J'aime bien les adultères. J'aime bien ton adultère, celui dont je
me suis rendue complice. Cela te faisait grimacer. Et puis j'ajoutais que je ne
trompe personne, pas même toi. Enfin si, il m'est arrivé de me taire. Mais toi,
tu ne pouvais pas me reprocher de fréquenter d'autres draps, même si cela ne te
plaisait pas.
J'ai redécouvert le flirt à l'ancienne, celui où on échange les
mots d'esprit et les allusions osées, dont tu t'excusais aussitôt. Tes mots me
faisaient frémir, tes excuses, sourire. Je parcourais la carte d'un Tendre un
peu salace au long de tes messages. Dans ton répertoire, je crois que je
m'appelais Bruno. Je t'ai interdit certains prénoms. Même au masculin, il y a
des noms qui ne me vont pas. Ton surnom était tout trouvé, à cause du mien.

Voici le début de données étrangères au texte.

Lemma validate_iff h : validate h = Ok tt ↔ audited h.
Proof.
  unfold validate. split.
  - intros ([] & Hne%reject_if_Ok%nodes_checks & Hv)%outcome_bind_Ok.
    apply outcome_bind_Ok in Hv as ([] & Hns%reject_if_Ok%negb_false_iff%strictly_ascending_spec & Hv).
    apply outcome_bind_Ok in Hv as (ms & Hms & Hv).
    apply outcome_bind_Ok in Hv as (count & [-> Hcount]%ok_or_Ok%u32_try_from_Some & Hv).
    apply outcome_bind_Ok in Hv as ([] & [Htop%N.leb_gt Hbot%N.leb_gt]%reject_if_Ok%orb_false_iff & Hv).
    apply outcome_bind_Ok in Hv as ([] & Hes%reject_if_Ok%negb_false_iff%strictly_ascending_spec & Hv).
    apply outcome_bind_Ok in Hv as (g & Hg & Hv).
    destruct (proj1 (check_nodes_iff _ _) (ex_intro _ ms Hms)) as (Hsorted & Hpart & _).
    pose proof (add_edges_proper _ _ _ _ Hg) as Hp.
    destruct (add_edges_spec _ Hcount [] (h_edges h) _ (graph_empty _) Hp (StronglySorted_lt_NoDup _ Hes)) as (g' & Hg' & Hgr).
    cbn [app] in *. rewrite Hg in Hg'. injection Hg' as <-.
    destruct (graph_checks h g (NativeErr.invariant "hierarchy in-degree accounting underflow") Hgr Hp) as (k & Hk & Hcyc & Hred).
    destruct g as [ss inc]. cbn [fst snd] in *. rewrite Hk in Hv. cbn in Hv.
    apply outcome_bind_Ok in Hv as ([] & Hkn%reject_if_Ok%negb_false_iff%Nat.eqb_eq & Hv). rewrite Hred in Hv.
    split; try done; [|by apply Hcyc]. intros e He. rewrite Forall_forall in Hp. by destruct (Hp e He) as (? & ? & _).
  - intros Ha. pose proof (audited_edges h Ha) as Hp. destruct Ha as [Hne Hcount Hns Hsorted Hpart [Htop Hbot] Hes Hin Hcyc Hred].
    rewrite (proj2 (nodes_checks h) Hne), (proj2 (strictly_ascending_spec _) Hns). cbn [negb reject_if]. rewrite !bind_Ok_l.
    destruct (proj2 (check_nodes_iff (h_nodes h) ∅)) as [ms ->]; [split_and!; [done|done|set_solver]|]. rewrite bind_Ok_l.
    rewrite (proj2 (u32_try_from_Some _ _) (conj eq_refl Hcount)). cbn [ok_or]. rewrite bind_Ok_l.
    rewrite (proj2 (N.leb_gt _ _) Htop), (proj2 (N.leb_gt _ _) Hbot), (proj2 (strictly_ascending_spec _) Hes).
    cbn [orb negb reject_if]. rewrite !bind_Ok_l.
    destruct (add_edges_spec _ Hcount [] (h_edges h) _ (graph_empty _) Hp (StronglySorted_lt_NoDup _ Hes)) as (g & -> & Hgr).
    destruct (graph_checks h g (NativeErr.invariant "hierarchy in-degree accounting underflow") Hgr Hp) as (k & Hk & Hcyc' & Hred').
    destruct g as [ss inc]. rewrite bind_Ok_l. cbn [fst snd] in *. rewrite Hk, bind_Ok_l, (proj2 Hcyc' Hcyc), Nat.eqb_refl.
    cbn [negb reject_if]. rewrite bind_Ok_l. by apply Hred'.
Qed.

(** ** The audit returns *)

Section returns.
Context {Er : Type}.

Lemma bind_returns {A B} (m : outcome Er A) (f : A → outcome Er B) :
  m ≠ Crash → (∀ x, m = Ok x → f x ≠ Crash) → m ≫= f ≠ Crash.
Proof. destruct m; [|done|done]. intros _ Hf. by apply Hf. Qed.

Lemma reject_returns b (e : Er) : reject_if b e ≠ Crash.
Proof. by destruct b. Qed.

Lemma ok_or_returns {A} (o : option A) (e : Er) : ok_or o e ≠ Crash.
Proof. by destruct o. Qed.

Lemma iterM_returns {A} (f : A → outcome Er unit) l : (∀ x, x ∈ l → f x ≠ Crash) → iterM f l ≠ Crash.
Proof.
  induction l as [|x l IH]; intros Hf; cbn; [done|]. apply bind_returns; [apply Hf; left|]. intros [] _. apply IH. intros y Hy. apply Hf. by right.
Qed.

Lemma foldM_returns {A B} (f : B → A → outcome Er B) l (I : B → Prop) b :
  (∀ b x, I b → x ∈ l → f b x ≠ Crash ∧ ∀ b', f b x = Ok b' → I b') → I b → foldM f l b ≠ Crash.
Proof.
  revert b. induction l as [|x l IH]; intros b Hf Hb; cbn; [done|]. destruct (Hf b x Hb) as [Hx Hx']; [left|].
  apply bind_returns; [done|]. intros b' Hb'. apply IH; [|by apply Hx']. intros b2 y Hb2 Hy. apply Hf; [done|by right].
Qed.
End returns.

Lemma check_node_returns ms node : check_node ms node ≠ Crash.
Proof. apply bind_returns; [apply reject_returns|]. intros. apply ok_or_returns. Qed.

Lemma add_edge_returns count g e :
  length g.2 = count → add_edge (N.of_nat count) g e ≠ Crash ∧ ∀ g', add_edge (N.of_nat count) g e = Ok g' → length g'.2 = count.
Proof.
  intros Hg. unfold add_edge. split.
  - apply bind_returns; [apply reject_returns|]. intros _ [[_ Hp%N.leb_gt]%orb_false_iff _]%reject_if_Ok%orb_false_iff. apply bind_returns.
    + unfold index_or_crash. by destruct (lookup_lt_is_Some_2 g.2 (N.to_nat e.2)) as [d ->]; [lia|].
    + intros d _. apply bind_returns; [apply ok_or_returns|done].
  - intros g' Hg'. inv_ok. cbn. by rewrite length_insert.
Qed.

Lemma validate_returns h : validate h ≠ Crash.
Proof.
  unfold validate. apply bind_returns; [apply reject_returns|intros _ _]. apply bind_returns; [apply reject_returns|intros _ _].
  apply bind_returns; [|intros _ _].
  { apply (foldM_returns _ _ (λ _, True)); [|done]. intros ms node _ _. split; [apply check_node_returns|done]. }
  apply bind_returns; [apply ok_or_returns|]. intros count [-> Hcount]%ok_or_Ok%u32_try_from_Some.
  apply bind_returns; [apply reject_returns|intros _ _]. apply bind_returns; [apply reject_returns|].
  intros _ Hes%reject_if_Ok%negb_false_iff%strictly_ascending_spec. apply bind_returns.
  { apply (foldM_returns _ _ (λ g, length g.2 = length (h_nodes h))); [|cbn; by rewrite length_replicate].
    intros g e Hg _. by apply add_edge_returns. }
  intros g Hg. pose proof (add_edges_proper _ _ _ _ Hg) as Hp.
  destruct (add_edges_spec _ Hcount [] (h_edges h) _ (graph_empty _) Hp (StronglySorted_lt_NoDup _ Hes)) as (g' & Hg' & Hgr).
  cbn [app] in *. rewrite Hg in Hg'. injection Hg' as <-.
  destruct (graph_checks h g (NativeErr.invariant "hierarchy in-degree accounting underflow") Hgr Hp) as (k & Hk & _).
  pose proof (graph_closed _ _ _ Hgr Hp) as Hc. destruct g as [ss inc]. cbn [fst snd] in *. rewrite Hk, bind_Ok_l.
  apply bind_returns; [apply reject_returns|intros _ _]. apply iterM_returns. intros direct [i Hi]%list_elem_of_lookup_1.
  assert (∀ v, v ∈ direct → (v < length ss)%nat) as Hd. { intros v Hv. apply (Hc i). by exists direct. }
  unfold check_direct. destruct (_ <? _)%nat; [done|]. apply iterM_returns. intros t _. unfold check_redundant.
  destruct (reaches_spec ss Hc t (filter (λ c, c ≠ t) direct)) as (b & -> & _); [|apply reject_returns].
  intros s [_ Hs]%list_elem_of_filter. auto.
Qed.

J'ai adoré la vue somptueuse et très privée que tu m'as offerte un
soir, sur le château. Une soirée un peu magique, comme tu sais en
inventer. J'ai aimé aussi ta soif de tendresse, moi qui déteste les simulacres.

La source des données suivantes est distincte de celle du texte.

(* ===== verification/Condense.v ===== *)
(** * Taxonomies of complete relations (native/src/services/classification.rs)

    Where the told relation is complete, the taxonomy is the transitive reduction of
    its quotient by strongly connected components, which two iterative searches find;
    and [classify_ids], which chooses between this and insertion. *)

From S2P Require Import Prelude Order Errors Cancel Hierarchy Classify.
Import NativeErr Classify.

Module Condense.

(** Where each element is. *)
Definition index_by_id (elements : list N) : gmap N nat :=
  foldl (λ m e, <[e.2 := e.1]> m) ∅ (imap pair elements).

Definition index_of (m : gmap N nat) (x : N) (label : string) : NativeResult nat :=
  ok_or (m !! x) (invariant ("classification " +:+ label +:+ " disappeared")).

(** The ends of a told relation. *)
Definition relation_indexes (m : gmap N nat) (r : N * N) : NativeResult (nat * nat) :=
  child ← index_of m r.1 "child";
  parent ← index_of m r.2 "parent";
  Ok (child, parent).

Definition add_successor (m : gmap N nat) (sets : list (gset nat)) (r : N * N) : NativeResult (list (gset nat)) :=
  e ← relation_indexes m r;
  Ok (alter (λ s, {[e.2]} ∪ s) e.1 sets).

(** Every element is below itself and the top, and above the bottom. *)
Definition add_bounds (top bottom : nat) (sets : list (gset nat)) (index : nat) : list (gset nat) :=
  alter (λ s, {[top]} ∪ s) index (alter (λ s, {[index]} ∪ s) bottom (alter (λ s, {[index]} ∪ s) index sets)).

Section condense.
Context {C : Type} `{OperationControl C} (layout : ClassificationLayout).

(** The control and the number of graph steps. *)
Abbreviation G X := (st (C * N) NativeError X).

Definition steered {X} (m : st C NativeError X) : G X := λ s, let '(r, c') := m s.1 in (r, (c', s.2)).

Definition poll_graph_step : G unit :=
  s ← gets snd;
  steps ← lift (ok_or (checked_add u64_max s 1) (invariant "classification graph-step counter overflow"));
  _ ← modify (λ s, (s.1, steps));
  if (steps mod 1024 =? 0)%N then steered control_poll else mret tt.

(** ** The first search: the order in which nodes finish *)

Record Finish := mkFinish { fi_visited : list bool; fi_order : list nat }.

Fixpoint finish_loop (successors : list (list nat)) (fuel : nat) (stack : list (nat * nat)) (f : Finish) : G Finish :=
  match fuel with
  | O => lift Crash
  | S fuel =>
      match stack with
      | [] => mret f
      | (node, offset) :: rest =>
          _ ← poll_graph_step;
          out ← lift (index_or_crash successors node);
          match out !! offset with
          | Some successor =>
              lift (index_or_crash (fi_visited f) successor) ≫= λ visited : bool,
              if visited then finish_loop successors fuel ((node, S offset) :: rest) f
              else finish_loop successors fuel ((successor, 0%nat) :: (node, S offset) :: rest)
                     (mkFinish (<[successor := true]> (fi_visited f)) (fi_order f))
          | None => finish_loop successors fuel rest (mkFinish (fi_visited f) (fi_order f ++ [node]))
          end
      end
  end.

(** A turn of the search follows an edge or finishes a node. *)
Definition finish_from (successors : list (list nat)) (f : Finish) (start : nat) : G Finish :=
  lift (index_or_crash (fi_visited f) start) ≫= λ visited : bool,
  if visited then mret f
  else finish_loop successors (S (length (concat successors) + length successors)) [(start, 0%nat)]
         (mkFinish (<[start := true]> (fi_visited f)) (fi_order f)).

(** ** The second search: components, against the edges *)

Record Components := mkComponents {
  co_assigned : list bool;
  co_members : list (gset N);
  co_index : list (option nat)
}.

Fixpoint push_unassigned (nodes stack : list nat) (assigned : list bool) : NativeResult (list nat * list bool) :=
  match nodes with
  | [] => Ok (stack, assigned)
  | n :: nodes =>
      index_or_crash assigned n ≫= λ a : bool,
      if a then push_unassigned nodes stack assigned
      else push_unassigned nodes (n :: stack) (<[n := true]> assigned)
  end.

Fixpoint component_loop (elements : list N) (predecessors : list (list nat)) (number : nat) (fuel : nat) (stack : list nat)
    (assigned : list bool) (component : gset N) (index : list (option nat)) : G (list bool * gset N * list (option nat)) :=
  match fuel with
  | O => lift Crash
  | S fuel =>
      match stack with
      | [] => mret (assigned, component, index)
      | node :: stack =>
          _ ← poll_graph_step;
          e ← lift (index_or_crash elements node);
          into ← lift (index_or_crash predecessors node);
          r ← lift (push_unassigned (rev into) stack assigned);
          component_loop elements predecessors number fuel r.1 r.2 ({[e]} ∪ component) (<[node := Some number]> index)
      end
  end.

(** A node is pushed at most once. *)
Definition component_from (elements : list N) (predecessors : list (list nat)) (c : Components) (start : nat) : G Components :=
  lift (index_or_crash (co_assigned c) start) ≫= λ assigned : bool,
  if assigned then mret c
  else
    r ← component_loop elements predecessors (length (co_members c)) (S (length elements)) [start]
          (<[start := true]> (co_assigned c)) ∅ (co_index c);
    let '(assigned, component, index) := r in
    mret (mkComponents assigned (co_members c ++ [component]) index).

Definition add_predecessors (acc : list (list nat)) (entry : nat * list nat) : list (list nat) :=
  foldl (λ acc parent, alter (λ l, l ++ [entry.1]) parent acc) acc entry.2.

(** ** The quotient and its reduction *)

Definition add_quotient (m : gmap N nat) (component : list nat) (top bottom : nat) (quotient : gset (nat * nat)) (r : N * N) :
    NativeResult (gset (nat * nat)) :=
  e ← relation_indexes m r;
  child ← index_or_crash component e.1;
  parent ← index_or_crash component e.2;
  Ok (if bool_decide (child ≠ parent) && bool_decide (child ≠ bottom) && bool_decide (parent ≠ top)
      then {[ (child, parent) ]} ∪ quotient else quotient).

(** Components without edges are tied to the bottom and the top. *)
Definition tie (incoming outgoing : gset nat) (top bottom : nat) (quotient : gset (nat * nat)) (component : nat) : gset (nat * nat) :=
  if bool_decide (component = bottom) || bool_decide (component = top) then quotient
  else
    let quotient := if bool_decide (component ∈ incoming) then quotient else {[ (bottom, component) ]} ∪ quotient in
    if bool_decide (component ∈ outgoing) then quotient else {[ (component, top) ]} ∪ quotient.

Definition add_quotient_edge (count : nat) (acc : list (gset nat) * list N) (edge : nat * nat) : NativeResult (list (gset nat) * list N) :=
  _ ← reject_if ((count <=? edge.1)%nat || (count <=? edge.2)%nat || (edge.1 =? edge.2)%nat)
    (invariant "classification quotient contains an invalid edge");
  degree ← index_or_crash acc.2 edge.2;
  degree ← ok_or (checked_add u32_max degree 1) (invariant "classification quotient in-degree overflow");
  Ok (alter (λ s, {[edge.2]} ∪ s) edge.1 acc.1, <[edge.2 := degree]> acc.2).

Fixpoint reachable_loop (successors : list (gset nat)) (target : nat) (fuel : nat) (frontier : list nat) (seen : list bool) : G bool :=
  match fuel with
  | O => lift Crash
  | S fuel =>
      match frontier with
      | [] => mret false
      | current :: frontier =>
          _ ← poll_graph_step;
          if (current =? target)%nat then mret true
          else
            lift (index_or_crash seen current) ≫= λ visited : bool,
            if visited then reachable_loop successors target fuel frontier seen
            else
              let seen := <[current := true]> seen in
              out ← lift (index_or_crash successors current);
              fresh ← lift (collectM (λ n, index_or_crash seen n ≫= λ v : bool, Ok (n, v)) (btree_elements out));
              reachable_loop successors target fuel ((filter (λ e, e.2 = false) fresh).*1 ++ frontier) seen
      end
  end.

(** Every edge is pushed at most once. *)
Definition reachable_indices (successors : list (gset nat)) (start target : nat) : G bool :=
  out ← lift (index_or_crash successors start);
  reachable_loop successors target (S (length (concat (btree_elements <$> successors)))) (rev (btree_elements out))
    (<[start := true]> (replicate (length successors) false)).

(** An edge is dropped when the others reach its end. *)
Definition reduce_edge (successors : list (gset nat)) (edge : nat * nat) : G (list (gset nat)) :=
  let without := alter (λ s, s ∖ {[edge.2]}) edge.1 successors in
  reachable_indices without edge.1 edge.2 ≫= λ redundant : bool,
  mret (if redundant then without else alter (λ s, {[edge.2]} ∪ s) edge.1 without).

Definition reduce_quotient (count : nat) (edges : gset (nat * nat)) : G (gset (nat * nat)) :=
  graph ← lift (foldM (add_quotient_edge count) (btree_elements edges) (replicate count ∅, replicate count 0%N));
  let '(successors, incoming) := graph in
  processed ← Hierarchy.kahn poll_graph_step (invariant "classification in-degree underflow") (btree_elements <$> successors) incoming;
  _ ← lift (reject_if (negb (processed =? count)%nat) (invariant "classification quotient relation contains a cycle"));
  successors ← foldST reduce_edge (btree_elements edges) successors;
  mret (list_to_set (concat (imap (λ child out, (λ parent, (child, parent)) <$> btree_elements out) successors))).

(** ** The whole construction *)

Definition build_complete_hierarchy (elements : list N) (top bottom : N) (known : list (N * N)) (limits : ClassificationLimits) : G HierarchyIds :=
  let count := length elements in
  let m := index_by_id elements in
  top_index ← lift (index_of m top "top");
  bottom_index ← lift (index_of m bottom "bottom");
  sets ← lift (foldM (add_successor m) known (replicate count ∅));
  let sets := foldl (add_bounds top_index bottom_index) sets (seq 0 count) in
  let estimated := estimate_initial_memory layout count (sum_list (size <$> sets)) in
  _ ← lift (Hierarchy.check_count "max_memory_bytes" estimated (cl_max_memory_bytes limits));
  _ ← steered (control_observe_memory estimated);
  let successors := btree_elements <$> sets in
  finish ← foldST (finish_from successors) (seq 0 count) (mkFinish (replicate count false) []);
  let predecessors := foldl add_predecessors (replicate count []) (imap pair successors) in
  c ← foldST (component_from elements predecessors) (rev (fi_order finish)) (mkComponents (replicate count false) [] (replicate count None));
  component ← lift (collectM (λ i, ok_or i (invariant "classification SCC traversal omitted an element")) (co_index c));
  bottom_component ← lift (index_or_crash component bottom_index);
  top_component ← lift (index_or_crash component top_index);
  quotient ← lift (foldM (add_quotient m component top_component bottom_component) known ∅);
  let quotient := foldl (tie (set_map snd quotient) (set_map fst quotient) top_component bottom_component) quotient
    (seq 0 (length (co_members c))) in
  let quotient := if bool_decide (bottom_component ≠ top_component) && bool_decide (quotient = ∅)
    then {[ (bottom_component, top_component) ]} else quotient in
  reduced ← reduce_quotient (length (co_members c)) quotient;
  lift (freeze_partition (co_members c) reduced top_component bottom_component).
End condense.

(** ** Classification *)

Section classify.
Context {C : Type} `{OperationControl C} (layout : ClassificationLayout).
Context (tester : list (N * N) → st C NativeError (list bool)).

(** A computation that keeps a state of its own, started on [t]. *)
Definition within {T X} (t : T) (m : st (C * T) NativeError X) : st C NativeError (X * T) := λ c,
  let '(r, (c', t')) := m (c, t) in (x ← r; Ok (x, t'), c').

(** Every element lies between the bottom and the top. *)
Definition seed_relations (elements : list N) (top bottom : N) (known : list (N * N)) : gset (N * N) :=
  foldl (λ s e, {[ (e, e) ]} ∪ ({[ (e, top) ]} ∪ ({[ (bottom, e) ]} ∪ s))) (list_to_set known) elements.

(** The elements to insert, those with few known parents first. *)
Definition insertion_order (elements : list N) (top bottom : N) (counts : gmap N N) : list N :=
  merge_sort (λ x y, ord_le (default 0 (counts !! x), x) (default 0 (counts !! y), y))
    (filter (λ e, e ≠ top ∧ e ≠ bottom) elements).

Definition classify_by_insertion (p : ClassificationProblem) (limits : ClassificationLimits) : st C NativeError ClassificationResult :=
  let elements := pb_elements p in
  let seed := seed_relations elements (pb_top p) (pb_bottom p) (pb_known p) in
  _ ← lift (Hierarchy.check_count "max_seed_relations" (N.of_nat (size seed)) (cl_max_seed_relations limits));
  let estimated := estimate_initial_memory layout (length elements) (size seed) in
  _ ← lift (Hierarchy.check_count "max_memory_bytes" estimated (cl_max_memory_bytes limits));
  _ ← control_observe_memory estimated;
  oracle ← lift (new_oracle elements seed);
  let order := insertion_order elements (pb_top p) (pb_bottom p) (child_counts elements oracle) in
  r ← within oracle (insert_all layout (pb_mode p) limits tester (new_hierarchy (pb_top p) (pb_bottom p)) 0 order);
  let '(h, oracle) := r in
  frozen ← lift (freeze h);
  _ ← lift (Hierarchy.validate frozen);
  count ← lift (ok_or (u32_try_from (length elements)) (invariant "classification element count exceeds u32"));
  mret (mkClassification frozen (mkClassificationStatistics count (ora_semantic_tests oracle) (ora_batches oracle)
    (ora_cache_hits oracle) (N.of_nat (size (ora_known oracle))) (N.of_nat (size (ora_possible oracle))))).

Definition classify_complete (p : ClassificationProblem) (limits : ClassificationLimits) : st C NativeError ClassificationResult :=
  r ← within 0%N (build_complete_hierarchy layout (pb_elements p) (pb_top p) (pb_bottom p) (pb_known p) limits);
  count ← lift (ok_or (u32_try_from (length (pb_elements p))) (invariant "classification element count exceeds u32"));
  mret (mkClassification r.1 (mkClassificationStatistics count 0 0 0 (N.of_nat (length (pb_known p))) 0)).

Definition classify_ids (p : ClassificationProblem) : st C NativeError ClassificationResult :=
  _ ← control_poll;
  limits ← lift (Hierarchy.validate_limits (pb_limits p));
  _ ← lift (validate_inputs (pb_elements p) (pb_top p) (pb_bottom p) (pb_known p) limits);
  if pb_known_complete p then classify_complete p limits else classify_by_insertion p limits.
End classify.
End Condense.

Mais tu es sincère en tout, jusqu'à la brutalité. Que ta vie soit aussi réglée
et que rien n'y puisse y changer, cela me tranquillisait. Dans d'autres
circonstances, tu m'aurais harponnée, et tu m'aurais embastillée. Je crois même
que j'aurais pu aimer ça, un moment.
Tu avais besoin de plaire, tu m'as charmée pendant des jours. A
nos emmêlements, tu as cédé comme on se rend. Tu as parcouru avec avidité
chaque centimètre carré de peau, ôté avec vénération chaque gramme de tissu,
jusqu'à ce qu'il ne reste entre nous que l'évidence de nos épidermes. Et là, tu
as déposé tes hommages à mes pieds gelés. Tu as poursuivi du bout des doigts
tes phrases cajoleuses et lascives. Tu sais mettre de l’élégance dans les
exigences de ton désir. Ce que j’ai caressé, léché, engouffré, tu ne me l’as
pas offert, je te l’ai pris.
Il fallait ouvrir une voie à tes redditions. Tu ne te donnes pas. Tout
ce que tu as, il faut te l’arracher. Lambeau après lambeau. Et pantelant, abandonné
devant moi, tu frémissais encore de tes capitulations. La férule construisit
entre nous une étrange alchimie. J’ai cherché mes limites, guetté les tiennes.
Trouvé un creuset où déposer la poudre artifice d’un ultime embrasement. Quand
j’ai senti dans ma chair la sauvage grâce de ta peine, quand le plaisir rossé a
ravagé mes nerfs, j’ai su qu’il fallait te perdre, ou m’abîmer.